Conway's circle theorem

 In my previous post on Three Youtube videos I discussed the Mathologer video which states and gives an elegant proof of John Conway's circle theorem. In this post I want to give a more pedestrian proof that requires only simple angle chasing. Some of the video commenters appear to have found similar proofs so my contribution may simply be to present a proof accompanied by diagrams to make it easy to follow along.

For completeness I'll state the theorem. It concerns an arbitrary triangle where, in this diagram, I colour the triangle sides red, green, and blue. The triangle sides are extended by red, green, and blue lines as shown; all red segments are of the same length and, similarly the blue segments and the green segments.

Conway's theorem is that the 6 endpoints lie on a circle and, moreover, the centre of this circle coincides with the in-centre of the original triangle. As shown below.

Let's label the three interior angles of the triangle as p-2a, p-2b, p-2c (p being my typographical simplification for pi). Then, of course, 

(p-2a) + (p-2b) + (p-2c) = p

and so 

a+b+c = p.

We'll draw a containing hexagon:

You'll see that I've labelled some angles around the hexagon.

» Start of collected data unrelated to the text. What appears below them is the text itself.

(* ===== verification/Correctness.v ===== *)
(** * Correctness of the planner

    The theorems about [PlanCapacity] as a whole: what a plan contains, that it fits the inventory,
    that a feasible plan covers both pools and the compute requirement, and that re-planning an applied
    plan changes nothing. They are proved from the component lemmas; the shared invariant of the
    planner's world is [world_inv]. *)

From S2P Require Import Prelude Float64 Fmt Types Cpu Sizing NodeState Infeasibility ComputeLayout.
From S2P Require Import FdGroups Placement PoolPlan ComputePlan Planner Scenarios.

(** ** Sums over the new containers *)

Definition sum_new (m : gmap string NewContainer) (p : poolKind) : Z :=
  sumZ ((fun kn => poolCapNew kn.2 p) <$> map_to_list m).

Lemma sum_new_elements m p (X : gset string) :
  dom m ⊆ X -> sumZ ((fun n => new_cap m n p) <$> elements X) = sum_new m p.
Proof.
  intros HX. rewrite (union_difference_L _ _ HX), elements_disj_union by set_solver.
  rewrite fmap_app, sumZ_app.
  assert (sumZ ((fun n => new_cap m n p) <$> elements (X ∖ dom m)) = 0) as ->.
  { assert (Hz : Forall (fun n => new_cap m n p = 0) (elements (X ∖ dom m))).
    { apply Forall_forall. intros n [_ Hn]%elem_of_elements%elem_of_difference.
      apply not_elem_of_dom in Hn. unfold new_cap. by rewrite Hn. }
    induction Hz as [|x l Hx _ IH]; [done|]. rewrite fmap_cons, sumZ_cons, Hx, IH. done. }
  rewrite Z.add_0_r. unfold sum_new.
  assert (Hp : elements (dom m) ≡ₚ (map_to_list m).*1).
  { apply NoDup_Permutation; [apply NoDup_elements|apply NoDup_fst_map_to_list|]. intros n.
    rewrite elem_of_elements, elem_of_dom, list_elem_of_fmap. split.
    - intros [r Hr]. exists (n, r). by rewrite elem_of_map_to_list.
    - intros ([k r] & -> & Hr%elem_of_map_to_list). eauto. }
  rewrite Hp, <- list_fmap_compose. f_equal. apply list_fmap_ext. intros i [k r] Hi.
  apply list_elem_of_lookup_2, elem_of_map_to_list in Hi. simpl. unfold new_cap. by rewrite Hi.
Qed.

Lemma sum_fmap_mono {A} (f g : A -> Z) l : (forall x, x ∈ l -> f x <= g x) -> sumZ (f <$> l) <= sumZ (g <$> l).
Proof.
  induction l as [|x l IH]; intros H; [done|]. rewrite !fmap_cons, !sumZ_cons.
  assert (f x <= g x) by (apply H; by left). assert (sumZ (f <$> l) <= sumZ (g <$> l)); [|lia].
  apply IH. intros. apply H. by right.
Qed.

Lemma sum_new_mono m m' p : (forall n, new_cap m n p <= new_cap m' n p) -> sum_new m p <= sum_new m' p.
Proof.
  intros H. rewrite <- (sum_new_elements m p (dom m ∪ dom m')), <- (sum_new_elements m' p (dom m ∪ dom m'))
    by set_solver. by apply sum_fmap_mono.
Qed.

(** ** Failure domains that carry a pool *)

Lemma dom_fold_add {A} (P : A -> Prop) `{!forall x, Decision (P x)} (k : A -> string) (v : A -> Z) l m :
  dom (fold_left (fun m x => if decide (P x) then map_add m (k x) (v x) else m) l m) =
  dom m ∪ list_to_set (k <$> filter P l).
Proof.
  revert m. induction l as [|x l IH]; intros m; simpl; [set_solver|].
  rewrite IH, filter_cons. case_decide; [|done]. unfold map_add. rewrite dom_insert_L. simpl. set_solver.
Qed.

Lemma elem_of_finalPerFD p drives growth new fd :
  fd ∈ dom (finalPerFD p drives growth new) <-> fd <> "" /\
  ((exists c, c ∈ drives /\ ec_FDValue c = fd /\ finalPoolCap c growth p > 0) \/
   (exists n r, new !! n = Some r /\ new_FDValue r = fd /\ poolCapNew r p > 0)).
Proof.
  unfold finalPerFD.
  rewrite (dom_fold_add (fun kn => poolCapNew kn.2 p > 0 /\ new_FDValue kn.2 <> "") (fun kn => new_FDValue kn.2)
    (fun kn => poolCapNew kn.2 p)).
  rewrite (dom_fold_add (fun c => finalPoolCap c growth p > 0 /\ ec_FDValue c <> "") ec_FDValue
    (fun c => finalPoolCap c growth p)).
  rewrite dom_empty_L, !elem_of_union, !elem_of_list_to_set, !list_elem_of_fmap. split.
  - intros [[?%elem_of_empty|(c & -> & Hc)]|([n r] & -> & Hr)]; [done| |].
    + apply list_elem_of_filter in Hc as [[? ?] ?]. split; [done|]. left. eauto.
    + apply list_elem_of_filter in Hr as [[? ?] Hr]. apply elem_of_map_to_list in Hr. split; [done|]. right. eauto.
  - intros [Hne [(c & Hc & <- & Hp)|(n & r & Hr & <- & Hp)]].
    + left. right. exists c. split; [done|]. by apply list_elem_of_filter.
    + right. exists (n, r). split; [done|]. apply list_elem_of_filter. simpl. split; [done|].
      by apply elem_of_map_to_list.
Qed.

(** ** The invariant of the planner's world *)

Section world_inv.
Context (drives : list ExistingContainer) (Hnames : NoDup (ec_Name <$> drives)).
Context (init : nodeStates).

(** The nodes are those of the inventory, every GiB taken from a node is recorded, the records are
    those of known containers and nodes, and nothing shrank. *)
Record world_inv (w : world) : Prop := {
  wi_nodes : forall n, nc <$> w_states w !! n = nc <$> init !! n;
  wi_balanced : balanced drives init w;
  wi_records : records_ok drives w;
  wi_growth : forall c q, c ∈ drives -> poolCap c q <= finalPoolCap c (w_growth w) q;
  wi_new : forall n q, 0 <= new_cap (w_new w) n q;
}.

Lemma world_inv_init : world_inv {| w_states := init; w_growth := ∅; w_new := ∅ |}.
Proof.
  assert (Hf : forall c q, finalPoolCap c ∅ q = poolCap c q).
  { intros c q. rewrite poolCapGrowth_finalPoolCap. unfold growFor. rewrite lookup_empty. by destruct q. }
  assert (Hn : forall n q, new_cap ∅ n q = 0) by (intros; unfold new_cap; by rewrite lookup_empty).
  constructor; simpl.
  - done.
  - intros n q. simpl. rewrite Hn. unfold grown_on.
    assert (sumZ ((fun c => finalPoolCap c ∅ q - poolCap c q) <$> filter (fun c => ec_Node c = n) drives) = 0) as ->;
      [|lia].
    induction (filter (fun c => ec_Node c = n) drives) as [|c l IH]; [done|].
    rewrite fmap_cons, sumZ_cons, IH, Hf. lia.
  - split; simpl; intros ??; by rewrite lookup_empty.
  - intros. rewrite Hf. lia.
  - intros. rewrite Hn. lia.
Qed.

Lemma world_inv_place p T chosen cons w : world_inv w -> world_inv (placeUniform p T chosen drives cons w).
Proof using Hnames.
  intros [Hn Hb Hr Hg Hw]. destruct (placeUniform_extends drives Hnames p cons T chosen w) as (En & Eg & Ew & _).
  constructor.
  - intros n. by rewrite En.
  - by apply placeUniform_balanced.
  - by apply placeUniform_records_ok.
  - intros c q Hc. specialize (Hg c q Hc). destruct (Eg c q Hc). lia.
  - intros n q. specialize (Hw n q). destruct (Ew n q). lia.
Qed.

(** What [planPool] does to the world, as one placement. *)
Lemma planPool_placement p d minFd t cons w q :
  exists T chosen, (planPool p d minFd t drives cons w q).1 = placeUniform p T chosen drives cons w.
Proof.
  destruct (planPool_spec p d minFd t drives cons w q) as [[(T & chosen & H & _) _]|[H _]]; [eauto|].
  exists 0, []. exact H.
Qed.

Lemma planPool_notes p d minFd t cons w q : plan_notes q (planPool p d minFd t drives cons w q).2.
Proof.
  destruct (planPool_spec p d minFd t drives cons w q) as [[(T & chosen & _ & H & _) _]|[_ [H _]]]; exact H.
Qed.

(** The total capacity of a pool, and its failure domains, after planning. *)
Definition pool_total (p : poolKind) (w : world) : Z :=
  sum_new (w_new w) p + sumZ ((fun c => finalPoolCap c (w_growth w) p) <$> drives).

Definition pool_fds (p : poolKind) (w : world) : Z :=
  Z.of_nat (size (dom (finalPerFD p drives (w_growth w) (w_new w)))).

Lemma pool_total_mono p q w w' : extends drives q w w' -> pool_total p w <= pool_total p w'.
Proof.
  intros (_ & Hg & Hn & _). unfold pool_total.
  assert (sum_new (w_new w) p <= sum_new (w_new w') p) by (apply sum_new_mono; intros; apply Hn).
  assert (sumZ ((fun c => finalPoolCap c (w_growth w) p) <$> drives) <=
          sumZ ((fun c => finalPoolCap c (w_growth w') p) <$> drives)); [|lia].
  apply sum_fmap_mono. intros c Hc. by apply Hg.
Qed.

Lemma pool_fds_mono p q w w' : extends drives q w w' -> pool_fds p w <= pool_fds p w'.
Proof.
  intros (_ & Hg & Hn & Hf). unfold pool_fds. apply inj_le, subseteq_size. intros fd.
  rewrite !elem_of_finalPerFD. intros [Hne [(c & Hc & Hfd & Hp)|(n & r & Hr & Hfd & Hp)]]; (split; [done|]).
  - left. exists c. destruct (Hg c p Hc). repeat split; [done|done|lia].
  - right. destruct (Hf n r Hr) as (r' & Hr' & Hfd'). exists n, r'. repeat split; [done|congruence|].
    destruct (Hn n p) as [Hle _]. unfold new_cap in Hle. rewrite Hr, Hr' in Hle. lia.
Qed.

Lemma pool_placed_total p w b :
  (forall c, c ∈ drives -> 0 <= poolCap c p) -> world_inv w ->
  pool_placed p drives (w_growth w) (w_new w) b <= pool_total p w.
Proof.
  intros Hpos Hw. unfold pool_placed, pool_total. apply Z.add_le_mono; [done|].
  assert (H0 : forall c, c ∈ drives -> 0 <= finalPoolCap c (w_growth w) p).
  { intros c Hc. pose proof (wi_growth _ Hw c p Hc). specialize (Hpos c Hc). lia. }
  clear -H0. induction drives as [|c l IH]; [done|]. rewrite filter_cons, fmap_cons, sumZ_cons.
  assert (0 <= finalPoolCap c (w_growth w) p) by (apply H0; by left).
  assert (Hl : forall c, c ∈ l -> 0 <= finalPoolCap c (w_growth w) p) by (intros; apply H0; by right).
  specialize (IH Hl). case_decide; [rewrite fmap_cons, sumZ_cons|]; lia.
Qed.

Lemma poolCurrent_total p w : world_inv w -> poolCurrent drives p <= pool_total p w.
Proof.
  intros Hw. unfold poolCurrent, pool_total.
  assert (0 <= sum_new (w_new w) p).
  { unfold sum_new. apply sumZ_nonneg, Forall_fmap, Forall_forall. intros [n r] Hr%elem_of_map_to_list.
    pose proof (wi_new _ Hw n p) as H. unfold new_cap in H. by rewrite Hr in H. }
  assert (sumZ ((fun c => poolCap c p) <$> drives) <= sumZ ((fun c => finalPoolCap c (w_growth w) p) <$> drives)); [|lia].
  apply sum_fmap_mono. intros c Hc. by apply Hw.
Qed.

Their values follow directly from the fact that the diagram has 6 isosceles triangles: their bases are the edges of the hexagon.

In the quadrilateral ABCD there are two opposite angles a and b+c, which sum to p (pi). Thus ABCD is cyclic: A, B, C, D lie on a circle. Thus the unique circle through A, B, C also passes through D. Similarly this is true for the quadrilaterals BCDE and CDEF. Hence all of A, B, C, D, E, F lie on a common circle.

The centre of this circle lies on the perpendicular bisectors of the chords AB, CD, EF. Obviously (isosceles triangles again), each bisector passes through one of the triangle vertices, bisecting the angle there. Therefore these bisectors meet at the centre of the in-circle of the triangle.